Protein coding sequences (CDS) of the genome of a Mus musculus
Data files
May 01, 2026 version files 874.55 KB
-
CDS_Mus_singles_names.xlsx
873.53 KB
-
README.md
1.02 KB
Abstract
This dataset contains 22,759 non-redundant protein-coding sequences (CDS) from the Mus musculus C57BL/6 reference genome (GenBank accession GCF_000001635.27_GRCm39). Each CDS is annotated with a gene symbol, GenBank reference ID, and sequence length in base pairs. This curated CDS reference file enables consistent cross-species comparisons at the transcript level and was used to identify orthologous expression patterns and differential regulation in response to viral infection. The values in this dataset are gene-level annotations, GenBank protein references, and sequence sizes. The file is structured as a single spreadsheet, with each row representing a unique gene and its corresponding CDS. The dataset is reusable for any study requiring canonical CDS references from M. musculus C57BL/6, particularly in contexts of comparative transcriptomics.
Title:
Reference coding sequences from Mus musculus (C57BL/6) genome assembly
Organism:
Mus musculus (C57BL/6 strain)
Reference Genome:
GenBank accession: GCF_000001635.27_GRCm39
File:
CDS_Mus_singles_names.xlsx
This file contains a curated list of 22,759 non-redundant protein-coding sequences (CDS) from the Mus musculus C57BL/6 genome assembly.

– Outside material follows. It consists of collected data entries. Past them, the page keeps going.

Lemma setup_registers_channel_witness :
  registered opened_node ready_node opened_id [4] set_up_channel (mkOutPoint 77 0) /\
  spliced_to ready_node sample_spliced_up.1 2 1 set_up_channel spliced_channel new_funding /\
  sample_spliced_up.1.(tracker).(listeners) !! mkOutPoint 77 0 = None.
Proof.
  split; [|split].
  - apply (setup_registers_channel sample_policy opened_node ready_node opened_id (Some [4]) sample_setup [] 0
             (StubSlot (mkChannelStub opened_id 100)) set_up_channel); vm_compute; reflexivity.
  - destruct (setup_registers_channel sample_policy ready_node sample_spliced_up.1 opened_id (Some [4]) new_funding [] 2
                (ReadySlot set_up_channel 1) spliced_channel) as [[He _]|(_ & Hs & _)];
      [vm_compute; reflexivity..|discriminate|exact Hs].
  - vm_compute. reflexivity.
Defined.

Definition saved_entry : ChannelEntry := channel_entry (mkChannel (EnforcementState_new 1000000) sample_setup opened_id
  (Some [4]) sample_chain None None None).
Definition saved_state : State :=
  mkState 500 [77] [0] ∅ (Some 100) (Some (mkOutPoint 77 0)) None None None None None None true false (Some [4]).
Definition saved : Saved :=
  mkSaved sample_chain_packages (mkChainTracker [] (sample_headers 100) 100 Bitcoin ∅ None [] false)
    [(mkOutPoint 77 0, (saved_state, mkListenSlot {[ 77 ]} ∅ ∅))]
    [(opened_id, saved_entry); ([9], stub_entry (mkChannelStub [9] 90))].

Definition spent_state : NodeState :=
  let vc := mkVelocityControl 0 300 (replicate 12 7) 100 in NodeState_new vc vc [].

Definition fresh_control : VelocityControl :=
  match Velocity.new (E:=Status) (Policy_global_velocity_control sample_policy) with Ok v => v | _ => spent_state.(velocity_control) end.
Definition fresh_fee_control : VelocityControl :=
  match Velocity.new (E:=Status) (Policy_fee_velocity_control sample_policy) with Ok v => v | _ => spent_state.(velocity_control) end.

Lemma restart_restores_node_witness :
  exists n, node_from_persistence sample_policy elements (NodeConfig_new Bitcoin) 7 7 [] spent_state saved = Ok n /\
    n.(node_state).(velocity_control) <> spent_state.(velocity_control) /\
    Forall (restored 100 (list_to_map saved.(saved_listeners)) n) saved.(saved_channels).
Proof.
  destruct (restart_restores_node sample_policy elements (NodeConfig_new Bitcoin) 7 [] spent_state saved
              saved.(saved_tracker) saved.(saved_listeners) saved.(saved_channels) fresh_control fresh_fee_control)
    as (n & Hn & Hr & _ & Hv & _).
  - reflexivity.
  - reflexivity.
  - apply NoDup_singleton.
  - apply (bool_decide_unpack _). vm_compute. exact I.
  - apply (bool_decide_unpack _). vm_compute. exact I.
  - intros o. vm_compute. tauto.
  - repeat (apply Forall_cons_2 || apply Forall_nil_2); split; vm_compute; by eexists.
  - vm_compute. reflexivity.
  - vm_compute. reflexivity.
  - exists n. split; [exact Hn|]. split; [|exact Hr]. rewrite Hv. vm_compute. discriminate.
Defined.
End RestoreSample.
(** What happens to a proposed invoice. A call that returns leaves the node as
    it was and says yes when the invoice is recorded already, and no when the payee
    is not allowlisted and the approver refuses. Otherwise the payee is allowlisted
    or the approver accepted, the invoice is not expired, and the answer is that of
    the velocity control of the node, which is charged; the invoice is recorded
    exactly when the answer is yes. *)
Theorem proposed_invoice_outcome (a a' : A) (n n' : node) (secs now : Z) (invoice : I) (b : bool) :
  handle_proposed_invoice validator policy timeless_workaround secs now invoice (a, n) = ((a', n'), Ok b) ->
  let listed := allowlist_contains_payee n.(node_state) (inv_payee_pub_key invoice) in
  recorded n invoice /\ b = true /\ a' = a /\ n' = n \/
  n.(node_state).(invoices) !! inv_payment_hash invoice = None /\
  (listed = false /\ approve_invoice secs invoice a = (a', Ok false) /\ b = false /\ n' = n \/
   (listed = true /\ a' = a \/ listed = false /\ approve_invoice secs invoice a = (a', Ok true)) /\
   validate_invoice validator timeless_workaround (inv_duration_since_epoch invoice) (inv_expiry_duration invoice) now
     = Ok tt /\
   exists c, Velocity.insert (E:=Status) n.(node_state).(velocity_control) (now / NANOS)
               (inv_amount_milli_satoshis invoice) = Ok (b, c) /\
     n'.(node_state).(velocity_control) = c /\
     if b then recorded n' invoice else n'.(node_state).(invoices) = n.(node_state).(invoices)).
Proof.
  unfold handle_proposed_invoice, payment_state_from_invoice. cbv beta iota zeta. rewrite get_bind. intros Hrun.
  apply call_Ok in Hrun as (had & Hhad & Hrun). unfold has_payment in Hhad. cbn [snd] in *.
  assert (Hadd : forall a1, on_node (node_add_invoice validator policy timeless_workaround invoice now) (a1, n)
      = (a', n', Ok b) -> a1 = a' /\ node_add_invoice validator policy timeless_workaround invoice now n = (n', Ok b)).
  { intros a1 Hon. unfold on_node in Hon. destruct (node_add_invoice _ _ _ _ _ n) as [n1 r]. by simplify_eq. }
  destruct (invoices (node_state n) !! inv_payment_hash invoice) as [ps|] eqn:Hps.
  - left. destruct (Z.eqb_spec ps.(NodeState.invoice_hash) (inv_invoice_hash invoice)); [|done]. simplify_eq.
    injection Hrun as <- <- <-. split_and!; try done. by exists ps.
  - right. split; [done|]. simplify_eq. destruct (allowlist_contains_payee _ _) eqn:Hl.
    + right. destruct (Hadd _ Hrun) as [<- Hrun']. split; [by left|]. by apply node_add_invoice_Ok.
    + apply method_Ok in Hrun as ([a1 n1] & ok & Happ & Hrun). unfold on_approver in Happ.
      destruct (approve_invoice secs invoice a) as [a2 r] eqn:Hap. simplify_eq. destruct ok.
      * right. destruct (Hadd _ Hrun) as [<- Hrun']. split; [by right|]. by apply node_add_invoice_Ok.
      * left. by injection Hrun as <- <- <-.
Qed.

Lemma insert_no_err {E : Type} v t m : no_err (Velocity.insert (E:=E) v t m).
Proof. unfold Velocity.insert, Velocity.shift, udiv, urem. no_err_tac. Qed.

Lemma input_weight_no_err prev_outs l w : no_err (fold_res (input_weight prev_outs) w l).
Proof. apply no_err_fold. intros w' [idx uck]. unfold input_weight. no_err_tac. Qed.

(** What happens to a proposed on-chain transaction, when exceeding the fee
    velocity is not demoted to a warning. A call that returns says yes without asking
    the approver when the transaction passed the policy and its fee was accepted by the
    fee velocity control, which is charged. It gives the answer of the approver when
    the transaction has unknown destinations; then nothing is charged, and the fee was
    not looked at. *)
Theorem proposed_onchain_outcome (a a' : A) (n n' : node) (now : Z) (tx : Transaction) (flags : list bool)
    (prev_outs : list TxOut) (ucks : list (option (list Z))) (opaths : list DerivationPath) (b : bool) :
  Policy_policy_error validator "policy-onchain-fee-range" = Err (policy_error "policy-onchain-fee-range") ->
  handle_proposed_onchain (I:=I) validator compute_txid now tx flags prev_outs ucks opaths (a, n) = ((a', n'), Ok b) ->
  exists weight,
    let checked := tv_validate_onchain_tx validator (node_wallet n) (funded_slots compute_txid n tx) tx flags
                     (value <$> prev_outs) opaths weight in
    b = true /\ a' = a /\
    (exists fee_sat fee_msat c, checked = Ok fee_sat /\ mul_u64 (E:=ValidationError) fee_sat 1000 = Ok fee_msat /\
       Velocity.insert (E:=ValidationError) n.(node_state).(node_fee_velocity_control) (now / NANOS) fee_msat = Ok (true, c) /\
       n'.(node_state).(node_fee_velocity_control) = c) \/
    (exists ve indices, checked = Err ve /\ ve.(kind) = UnknownDestinations indices /\
       approve_onchain (I:=I) tx prev_outs indices a = (a', Ok b) /\ n' = n).
Proof.
  intros Hpol. unfold handle_proposed_onchain, check_onchain_tx. rewrite get_bind.
  pose proof (input_weight_no_err prev_outs (imap pair ucks) (tx_weight tx)) as Hw.
  destruct (fold_res (input_weight prev_outs) _ _) as [weight| |]; [|done|done].
  rewrite call_Ok_bind. cbv zeta. intros Hrun. exists weight.
  destruct (tv_validate_onchain_tx _ _ _ _ _ _ _ _) as [fee|ve|] eqn:Hv; [|..|done].
  - rewrite call_Ok_bind in Hrun. assert (Hm := no_err_arith (E:=ValidationError) 64 (fee * 1000)).
    change (arith 64 (fee * 1000)) with (mul_u64 (E:=ValidationError) fee 1000) in Hm.
    destruct (mul_u64 fee 1000) as [msat| |] eqn:Hmul; [|done|done]. rewrite call_Ok_bind in Hrun.
    assert (Hi := insert_no_err (E:=ValidationError) n.(node_state).(node_fee_velocity_control) (now / NANOS) msat).
    destruct (Velocity.insert _ _ _) as [[ok c]| |] eqn:Hins; [|done|done]. rewrite call_Ok_bind, set_bind in Hrun.
    cbn [fst snd] in Hrun. destruct ok; cbn [negb when] in Hrun.
    + left. injection Hrun as <- <- <-. split_and!; try done. by exists fee, msat, c.
    + unfold call in Hrun. by rewrite Hpol in Hrun.
  - right. unfold call, mbind, method_bind in Hrun. destruct ve as [tg k]. cbn [kind] in Hrun.
    destruct k as [| | | | |indices]; try done. exists (mkValidationError tg (UnknownDestinations indices)), indices.
    split_and!; try done; unfold on_approver in Hrun; destruct (approve_onchain tx prev_outs indices a) as [a1 r];
      by simplify_eq.
Qed.
End ProposalProps.
(* ===== verification/Messages.v ===== *)
(** * Requests and replies: [vls-protocol/src/msgs.rs], [model.rs] and [psbt.rs]

    The requests that the handlers serve, with the fields that they read, their
    replies, the data that these carry, and the decoding of a partially signed
    transaction.  Byte arrays are lists of bytes; a key, a signature or a script in
    a reply is the value itself, since its bytes are of another package. *)
From S2P Require Import Prelude Types Bitcoin CommitInfo TxValidator ChannelTx Monitor Tracker Persister Node Wire.

(** ** Data of messages *)
Abbreviation PubKey := (list Z) (only parsing).
Abbreviation DisclosedSecret := (list Z) (only parsing).
Abbreviation Octets := (list Z) (only parsing).

Record Basepoints := mkBasepoints {
  bp_revocation : PubKey;
  bp_payment : PubKey;
  bp_htlc : PubKey;
  bp_delayed_payment : PubKey
}.

Record BitcoinSignature := mkBitcoinSignature { bs_signature : list Z; bs_sighash : Z }.

Record Htlc := mkHtlc { side : Z; htlc_amount : Z; htlc_payment_hash : Z; ctlv_expiry : Z }.

Definition Htlc_LOCAL : Z := 0.
Definition Htlc_REMOTE : Z := 1.

Record CloseInfo := mkCloseInfo { ci_channel_id : Z; ci_peer_id : PubKey; ci_commitment_point : option PubKey }.

Record Utxo := mkUtxo { utxo_txid : Txid; utxo_outnum : Z; utxo_keyindex : Z; utxo_close_info : option CloseInfo }.

(** ** Partially signed transactions

    The fields of [bitcoin::psbt] that the signer reads or writes; a map is the
    list of its values. *)

(** An element of a witness, by what it is made of. *)
Inductive WitnessItem :=
| WitnessEmpty
| WitnessSignature (sig : Z)
| WitnessPubkey (key : PublicKey)
| WitnessClose (w : CloseWitness)
| WitnessScript (script : ScriptBuf).

Record PsbtInput := mkPsbtInput {
  non_witness_utxo : option Transaction;
  witness_utxo : option TxOut;
  redeem_script : option ScriptBuf;
  final_script_sig : option ScriptBuf;
  final_script_witness : option (list WitnessItem)
}.

Record PsbtOutput := mkPsbtOutput {
  bip32_derivation : list DerivationPath;
  tap_key_origins : list (list Z * DerivationPath);
  witness_script : option ScriptBuf
}.

Record Psbt := mkPsbt { unsigned_tx : Transaction; inputs : list PsbtInput; outputs : list PsbtOutput }.

Record StreamedPSBT := mkStreamedPSBT { psbt : Psbt; segwit_flags : list bool }.

Definition with_witness_utxo (i : PsbtInput) (non_witness : option Transaction) (o : option TxOut) : PsbtInput :=
  mkPsbtInput non_witness o i.(redeem_script) i.(final_script_sig) i.(final_script_witness).
Definition with_script_sig (i : PsbtInput) (s : option ScriptBuf) : PsbtInput :=
  mkPsbtInput i.(non_witness_utxo) i.(witness_utxo) i.(redeem_script) s i.(final_script_witness).
Definition with_script_witness (i : PsbtInput) (w : option (list WitnessItem)) : PsbtInput :=
  mkPsbtInput i.(non_witness_utxo) i.(witness_utxo) i.(redeem_script) i.(final_script_sig) w.

Section Streamed.
Context (compute_txid : Transaction -> Txid) (is_witness_program : ScriptBuf -> bool).

(** The previous transaction of an input is replaced by the output that the
    input spends, and by whether that output is segwit. *)
Definition summarize_input (tx : Transaction) (ind : nat) (i : PsbtInput) : res ProtocolError (PsbtInput * bool) :=
  match i.(non_witness_utxo) with
  | None => Ok (i, false)
  | Some input_tx =>
      txin ← unwrap (tx.(input) !! ind);
      let prevout := txin.(previous_output) in
      when (negb (compute_txid input_tx =? prevout.(txid))) (Err BitcoinDecode) ;;
      when (Z.of_nat (length input_tx.(output)) <=? prevout.(vout)) (Err BitcoinDecode) ;;
      out ← unwrap (input_tx.(output) !! Z.to_nat prevout.(vout));
      let segwit := is_witness_program out.(script_pubkey) in
      match i.(witness_utxo) with
      | Some txo => if bool_decide (txo <> out) then Err BitcoinDecode else Ok (with_witness_utxo i None (Some txo), segwit)
      | None => Ok (with_witness_utxo i None (Some out), segwit)
      end
  end.

(** [StreamedPSBT::consensus_decode_from_finite_reader], once the maps are read;
    the scripts and witnesses that [unsigned_tx_checks] refuses are not in the
    model of a transaction. *)
Definition StreamedPSBT_from (global : Psbt) : res ProtocolError StreamedPSBT :=
  summarized ← map_res (fun '(ind, i) => summarize_input global.(unsigned_tx) ind i) (imap pair global.(inputs));
  Ok (mkStreamedPSBT (mkPsbt global.(unsigned_tx) summarized.*1 global.(outputs)) summarized.*2).
End Streamed.

(** ** Versions of the protocol *)
Definition PROTOCOL_VERSION_REVOKE : Z := 5.
Definition PROTOCOL_VERSION_NO_SECRET : Z := 6.
Definition DEFAULT_MAX_PROTOCOL_VERSION : Z := PROTOCOL_VERSION_NO_SECRET.
Definition MIN_PROTOCOL_VERSION : Z := 2.
Definition CODE_ORPHAN_BLOCK : Z := 401.

(** ** Requests *)
Record HsmdInit := mkHsmdInit {
  has_developer_fields : bool;
  hsm_wire_min_version : Z;
  hsm_wire_max_version : Z
}.

Record SetupChannel := mkSetupChannel {
  sc_is_outbound : bool;
  sc_channel_value : Z;
  sc_push_value : Z;
  sc_funding_txid : Txid;
  sc_funding_txout : Z;
  sc_to_self_delay : Z;
  sc_local_shutdown_script : Octets;
  sc_remote_basepoints : Basepoints;
  sc_remote_funding_pubkey : PubKey;
  sc_remote_to_self_delay : Z;
  sc_remote_shutdown_script : Octets;
  sc_channel_type : Octets
}.

Record SignRemoteCommitmentTx := mkSignRemoteCommitmentTx {
  rc_tx : Transaction;
  rc_psbt : Psbt;
  rc_remote_per_commitment_point : PubKey;
  rc_commitment_number : Z;
  rc_htlcs : list Htlc;
  rc_feerate : Z
}.

Record SignRemoteCommitmentTx2 := mkSignRemoteCommitmentTx2 {
  rc2_remote_per_commitment_point : PubKey;
  rc2_commitment_number : Z;
  rc2_feerate : Z;
  rc2_to_local_value_sat : Z;
  rc2_to_remote_value_sat : Z;
  rc2_htlcs : list Htlc
}.

Record ValidateCommitmentTx := mkValidateCommitmentTx {
  vc_tx : Transaction;
  vc_psbt : Psbt;
  vc_htlcs : list Htlc;
  vc_commitment_number : Z;
  vc_feerate : Z;
  vc_signature : BitcoinSignature;
  vc_htlc_signatures : list BitcoinSignature
}.

Record ValidateCommitmentTx2 := mkValidateCommitmentTx2 {
  vc2_commitment_number : Z;
  vc2_feerate : Z;
  vc2_to_local_value_sat : Z;
  vc2_to_remote_value_sat : Z;
  vc2_htlcs : list Htlc;
  vc2_signature : BitcoinSignature;
  vc2_htlc_signatures : list BitcoinSignature
}.

Record SignLocalHtlcTx2 := mkSignLocalHtlcTx2 {
  lh2_tx : Transaction;
  lh2_input : Z;
  lh2_per_commitment_number : Z;
  lh2_offered : bool;
  lh2_cltv_expiry : Z;
  lh2_htlc_amount_msat : Z;
  lh2_payment_hash : Z
}.

Record SignMutualCloseTx2 := mkSignMutualCloseTx2 {
  mc2_to_local_value_sat : Z;
  mc2_to_remote_value_sat : Z;
  mc2_local_script : Octets;
  mc2_remote_script : Octets;
  mc2_local_wallet_path_hint : DerivationPath
}.

(** A transaction that spends an output of a commitment, with its PSBT and the
    script of the input; the fields that six requests share. *)
Record SweepRequest := mkSweepRequest { sw_tx : Transaction; sw_psbt : Psbt; sw_wscript : Octets }.

(** The channel that a request to the root handler names. *)
Record ChannelRef := mkChannelRef { cr_peer_id : PubKey; cr_dbid : Z }.

Inductive Message :=
| Ping (id : Z) (message : Octets)
| M_HsmdInit (m : HsmdInit)
| HsmdInit2 (has_dev_seed : bool) (dev_allowlist : list Octets)
| HsmdDevPreinit (allowlist : list Octets)
| HsmdDevPreinit2 (allowlist : option (list Octets))
| Memleak
| SignBolt12 (message_name field_name merkle_root public_tweak : Octets)
| SignBolt12V2 (message_name field_name merkle_root info public_tweak : Octets)
| PreapproveInvoice (invstring : Octets)
| PreapproveKeysend (destination : PubKey) (payment_hash amount_msat : Z)
| DeriveSecret (info : Octets)
| SignMessage (message : Octets)
| Ecdh (point : PubKey)
| NewChannel (peer_id : PubKey) (dbid : Z)
| ForgetChannel (node_id : PubKey) (dbid : Z)
| GetChannelBasepoints (node_id : PubKey) (dbid : Z)
| SignWithdrawal (utxos : list Utxo) (psbt : StreamedPSBT)
| SignInvoice (u5bytes hrp : Octets)
| SignBolt12Invoice (invoice_bytes : Octets)
| SignHtlcTxMingle (utxos : list Utxo) (psbt : StreamedPSBT)
| SignSpliceTx (tx : Transaction) (psbt : Psbt) (remote_funding_key : PubKey) (input_index : Z)
| SignCommitmentTx (channel : ChannelRef) (tx : Transaction) (psbt : Psbt) (commitment_number : Z)
| TipInfo
| ForwardWatches
| ReverseWatches
| AddBlock (header : Octets) (unspent_proof : option TxoProof)
| RemoveBlock (unspent_proof : option Octets) (prev_block_header : BlockHeader) (prev_filter_header : Z)
| BlockChunk (hash : BlockHash) (offset : Z) (content : Octets)
| GetHeartbeat
| NodeInfo
| SignNodeAnnouncement (announcement : Octets)
| SignChannelUpdate (update : Octets)
| SignGossipMessage (message : Octets)
| CheckPubKey (index : Z) (pubkey : PubKey)
| SignAnyDelayedPaymentToUs (channel : ChannelRef) (commitment_number : Z) (sweep : SweepRequest) (input : Z)
| SignAnyRemoteHtlcToUs (channel : ChannelRef) (remote_per_commitment_point : PubKey) (sweep : SweepRequest) (input : Z)
| SignAnyPenaltyToUs (channel : ChannelRef) (revocation_secret : DisclosedSecret) (sweep : SweepRequest) (input : Z)
| SignAnyLocalHtlcTx (channel : ChannelRef) (commitment_number : Z) (sweep : SweepRequest) (input : Z)
| SignAnyChannelAnnouncement (channel : ChannelRef) (announcement : Octets)
| SignAnchorspend (channel : ChannelRef) (utxos : list Utxo) (psbt : StreamedPSBT)
| GetSecureRandomBytes
| CheckChannelStateSync (node_channel_entry_json : Octets)
| CheckFutureSecret (commitment_number : Z) (secret : DisclosedSecret)
| GetPerCommitmentPoint (commitment_number : Z)
| GetPerCommitmentPoint2 (commitment_number : Z)
| M_SetupChannel (m : SetupChannel)
| CheckOutpoint (funding_txid : Txid) (funding_txout : Z)
| LockOutpoint (funding_txid : Txid) (funding_txout : Z)
| SignRemoteHtlcTx (sweep : SweepRequest) (remote_per_commitment_point : PubKey)
| M_SignLocalHtlcTx2 (m : SignLocalHtlcTx2)
| M_SignRemoteCommitmentTx (m : SignRemoteCommitmentTx)
| M_SignRemoteCommitmentTx2 (m : SignRemoteCommitmentTx2)
| SignDelayedPaymentToUs (commitment_number : Z) (sweep : SweepRequest)
| SignRemoteHtlcToUs (remote_per_commitment_point : PubKey) (sweep : SweepRequest)
| SignLocalHtlcTx (commitment_number : Z) (sweep : SweepRequest)
| SignPenaltyToUs (revocation_secret : DisclosedSecret) (sweep : SweepRequest)
| SignMutualCloseTx (tx : Transaction) (psbt : Psbt)
| M_SignMutualCloseTx2 (m : SignMutualCloseTx2)
| M_ValidateCommitmentTx (m : ValidateCommitmentTx)
| M_ValidateCommitmentTx2 (m : ValidateCommitmentTx2)
| RevokeCommitmentTx (commitment_number : Z)
| SignLocalCommitmentTx2 (commitment_number : Z)
| ValidateRevocation (commitment_number : Z) (commitment_secret : DisclosedSecret)
| SignChannelAnnouncement (announcement : Octets)
| OtherMessage (message_type : Z).

(** ** Replies *)
Inductive Reply :=
| Pong (id : Z)
| HsmdInitReplyV2 (node_id : PublicKey)
| HsmdInitReplyV4 (hsm_version : Z) (hsm_capabilities : list Z) (node_id : PublicKey)
| HsmdInit2Reply (node_id : PublicKey)
| HsmdDevPreinitReply (node_id : PublicKey)
| MemleakReply (result : bool)
| SignBolt12Reply (signature : Signature)
| SignBolt12V2Reply (signature : Signature)
| PreapproveInvoiceReply (result : bool)
| PreapproveKeysendReply (result : bool)
| DeriveSecretReply (secret : SecretKey)
| SignMessageReply (signature : Octets)
| EcdhReply (secret : Octets)
| NewChannelReply
| ForgetChannelReply
| GetChannelBasepointsReply (keys : ChannelPublicKeys)
| SignWithdrawalReply (psbt : Psbt)
| SignInvoiceReply (signature : Signature)
| SignBolt12InvoiceReply (signature : Signature)
| SignHtlcTxMingleReply (psbt : Psbt)
| SignCommitmentTxReply (signature : TypedSignature)
| TipInfoReply (height : Z) (block_hash : BlockHash)
| ForwardWatchesReply (txids : list Txid) (outpoints : list OutPoint)
| ReverseWatchesReply (txids : list Txid) (outpoints : list OutPoint)
| SignerError (code : Z)
| AddBlockReply
| RemoveBlockReply
| BlockChunkReply
| GetHeartbeatReply (tip : Headers)
| NodeInfoReply (network_name : string) (node_id : PublicKey)
| SignNodeAnnouncementReply (signature : Signature)
| SignChannelUpdateReply (update : Octets)
| SignGossipMessageReply (signature : Signature)
| CheckPubKeyReply (ok : bool)
| SignTxReply (signature : TypedSignature)
| SignAnyChannelAnnouncementReply (node_signature bitcoin_signature : Signature)
| SignChannelAnnouncementReply (node_signature bitcoin_signature : Signature)
| SignAnchorspendReply (psbt : Psbt)
| GetSecureRandomBytesReply (random_bytes : Octets)
| CheckChannelStateSyncReply (state_matches : bool) (signer_channel_entry : option ChannelEntry)
| CheckFutureSecretReply (result : bool)
| GetPerCommitmentPointReply (point : PublicKey) (secret : option SecretKey)
| GetPerCommitmentPoint2Reply (point : PublicKey)
| SetupChannelReply
| CheckOutpointReply (is_buried : bool)
| LockOutpointReply
| SignCommitmentTxWithHtlcsReply (signature : Signature) (htlc_signatures : list Signature)
| ValidateCommitmentTxReply (old_commitment_secret : option SecretKey) (next_per_commitment_point : PublicKey)
| RevokeCommitmentTxReply (old_commitment_secret : SecretKey) (next_per_commitment_point : PublicKey)
| ValidateRevocationReply.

Each row in the dataset represents a unique gene and includes the gene symbol, corresponding GenBank or UniProt reference, and the coding sequence length in base pairs.
Contents:
CDS_Mus_singles_names.xlsx
Variables (Columns):
- gene: Gene symbol (string)
- reference: GenBank or UniProt protein accession identifier (string)
- size: Length of the coding sequence in base pairs (integer)
Units:
- Size is measured in base pairs (bp)
Recommended Citation:
If using this dataset, please cite:
Genome Reference Consortium Mouse Build 39 (GRCm39), GenBank accession GCF_000001635.27.